* [Records for processing]
● ● ● ● ● ● ●

(** The search sees a rewriting of the records that keeps their
    identifiers as a rewriting of its result. *)
Lemma find_drive_from_pointwise (f : nat -> drive_monitor_data_t ->
                                     drive_monitor_data_t) ds ds' p i n :
  (forall k d, drive_path (f k d) = drive_path d) ->
  (forall k, (i <= k < i + n)%nat -> ds' !! k = f k <$> ds !! k) ->
  find_drive_from ds' p i n
  = (fun jd => (fst jd, f (fst jd) (snd jd))) <$> find_drive_from ds p i n.
Proof.
  intros Hf. revert i. induction n as [|n IH]; intros i H; [reflexivity|].
  cbn [find_drive_from]. rewrite (H i) by lia.
  destruct (ds !! i) as [di|]; [|reflexivity]. cbn [fmap option_fmap option_map].
  rewrite Hf. destruct (strcmp_eq (drive_path di) p); [reflexivity|].
  apply IH. intros k Hk. apply H. lia.
Qed.

(** A record put right after the searched range is not seen when its
    identifier differs. *)
Lemma find_drive_from_snoc_miss ds ds' q d i n :
  (forall k, (i <= k < i + n)%nat -> ds' !! k = ds !! k) ->
  ds' !! (i + n)%nat = Some d ->
  drive_path d <> q ->
  find_drive_from ds' q i (S n) = find_drive_from ds q i n.
Proof.
  revert i. induction n as [|n IH]; intros i Hag Hd Hq.
  - cbn [find_drive_from]. rewrite Nat.add_0_r in Hd. rewrite Hd.
    destruct (strcmp_eq (drive_path d) q) eqn:Hc; [|reflexivity].
    apply String.eqb_eq in Hc. contradiction.
  - change (find_drive_from ds' q i (S (S n)))
      with (match ds' !! i with
            | Some d0 => if strcmp_eq (drive_path d0) q then Some (i, d0)
                         else find_drive_from ds' q (S i) (S n)
            | None => None
            end).
    cbn [find_drive_from]. rewrite (Hag i) by lia.
    destruct (ds !! i) as [di|]; [|reflexivity].
    destruct (strcmp_eq (drive_path di) q); [reflexivity|].
    apply IH; [|rewrite <- Hd; f_equal; lia | exact Hq].
    intros k Hk. apply Hag. lia.
Qed.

● ● ● ● ● ● ●

* [What you have to do]
Please write out all the data above, exactly as it reads.

* [Response below]
(** The search sees a rewriting of the records that keeps their
    identifiers as a rewriting of its result. *)
Lemma find_drive_from_pointwise (f : nat -> drive_monitor_data_t ->
                                     drive_monitor_data_t) ds ds' p i n :
  (forall k d, drive_path (f k d) = drive_path d) ->
  (forall k, (i <= k < i + n)%nat -> ds' !! k = f k <$> ds !! k) ->
  find_drive_from ds' p i n
  = (fun jd => (fst jd, f (fst jd) (snd jd))) <$> find_drive_from ds p i n.
Proof.
  intros Hf. revert i. induction n as [|n IH]; intros i H; [reflexivity|].
  cbn [find_drive_from]. rewrite (H i) by lia.
  destruct (ds !! i) as [di|]; [|reflexivity]. cbn [fmap option_fmap option_map].
  rewrite Hf. destruct (strcmp_eq (drive_path di) p); [reflexivity|].
  apply IH. intros k Hk. apply H. lia.
Qed.

(** A record put right after the searched range is not seen when its
    identifier differs. *)
Lemma find_drive_from_snoc_miss ds ds' q d i n :
  (forall k, (i <= k < i + n)%nat -> ds' !! k = ds !! k) ->
  ds' !! (i + n)%nat = Some d ->
  drive_path d <> q ->
  find_drive_from ds' q i (S n) = find_drive_from ds q i n.
Proof.
  revert i. induction n as [|n IH]; intros i Hag Hd Hq.
  - cbn [find_drive_from]. rewrite Nat.add_0_r in Hd. rewrite Hd.
    destruct (strcmp_eq (drive_path d) q) eqn:Hc; [|reflexivity].
    apply String.eqb_eq in Hc. contradiction.
  - change (find_drive_from ds' q i (S (S n)))
      with (match ds' !! i with
            | Some d0 => if strcmp_eq (drive_path d0) q then Some (i, d0)
                         else find_drive_from ds' q (S i) (S n)
            | None => None
            end).
    cbn [find_drive_from]. rewrite (Hag i) by lia.
    destruct (ds !! i) as [di|]; [|reflexivity].
    destruct (strcmp_eq (drive_path di) q); [reflexivity|].
    apply IH; [|rewrite <- Hd; f_equal; lia | exact Hq].
    intros k Hk. apply Hag. lia.
Qed.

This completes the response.